Gene structure prediction was conducted using three methodologies: homology-based, transcriptome-based, and ab initio annotations. For the homology-based prediction, we employed GEMOMA (v1.6.1)³¹ to compare homologous proteins from five related species (Danio rerio, Carassius auratus, Cyprinus carpio, Megalobrama amblycephala, Sinocyclocheilus grahami) with our assembled genome. Transcriptome sequence annotation was performed with PASA (v2.3.3)³² to obtain gene information, which was then used in semi-supervised self-training of gene models with GeneMark-ST³³ software for prediction. The predicted genes were compared with the SwissProt Database³⁴ using Blastp, and alignment results were filtered based on identity (identity ≥ 95%). The top 3,000 genes with the highest alignment scores from GeneMark-ST were chosen as the training set for AUGUSTUS³⁵ model training. Subsequently, AUGUSTUS was employed to predict genes within the genome using the developed predictive model.

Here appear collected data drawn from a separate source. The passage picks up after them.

(* ===== verification/Accounting.v ===== *)
(** * The job counters of mbatchd (mbd.misc.c)

    Every queue, user, user group and host keeps counters of the job slots it
    holds, by state; they are updated incrementally at each change of a job's
    state, and the pending reasons that enforce the job slot limits are derived
    from them.  The functions of mbd.misc.c are translated one by one; pointers
    to queues, users and hosts are the names under which the records are stored
    in [mbd].

    The theorems compare the incremental counters with a recount: the sum over
    all jobs of what a job in its state contributes. *)

From S2P Require Import Prelude JobStatus.
From Stdlib Require Import SpecFloat.

(** ** Data *)

Record counts := Counts {
  numJobs : Z; numPEND : Z; numRUN : Z; numSSUSP : Z; numUSUSP : Z; numRESERVE : Z }.

(** [struct userAcct], without the fields of the scheduling session. *)
Record userAcct := UserAcct {
  ua_userId : Z; ua_numRUN : Z; ua_numSSUSP : Z; ua_numUSUSP : Z; ua_numRESERVE : Z;
  ua_numPEND : Z; ua_numNonPrmptRsv : Z; ua_reason : Z }.

Record hostAcct := HostAcct {
  ha_numRUN : Z; ha_numSSUSP : Z; ha_numUSUSP : Z; ha_numRESERVE : Z; ha_numNonPrmptRsv : Z }.

(** A C [float]. *)
Abbreviation float32 := spec_float.

(** [reasonTb[1]], an array indexed by host number. *)
Abbreviation reasons := (gmap Z Z).

Record qData := QData {
  q_cnt : counts; q_maxJobs : Z; q_uJobLimit : Z; q_pJobLimit : float32; q_hJobLimit : Z;
  q_flags : Z; q_reason : reasons; q_uAcct : gmap cstr userAcct; q_hAcct : gmap cstr hostAcct;
  q_numUsable : Z }.

Record uData := UData {
  u_cnt : counts; u_maxJobs : Z; u_pJobLimit : float32; u_flags : Z; u_reason : reasons;
  u_gPtr : list cstr; u_ancestors : list cstr; u_numSlots : Z; u_hAcct : gmap cstr hostAcct }.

The predicted gene set information files from ab initio prediction, homology-based annotation, and transcriptome prediction were converted into a file format compatible with EVM³². These files were integrated using the EVM software with default parameters, resulting in an initial non-redundant gene set. In total, our predictions identified 25,389 genes in the genome, with an average gene length of 17,691.90 bp, an average exon sequence length of 178.06 bp, and an average of 9.90 exons per gene (Table 5, Fig. 5).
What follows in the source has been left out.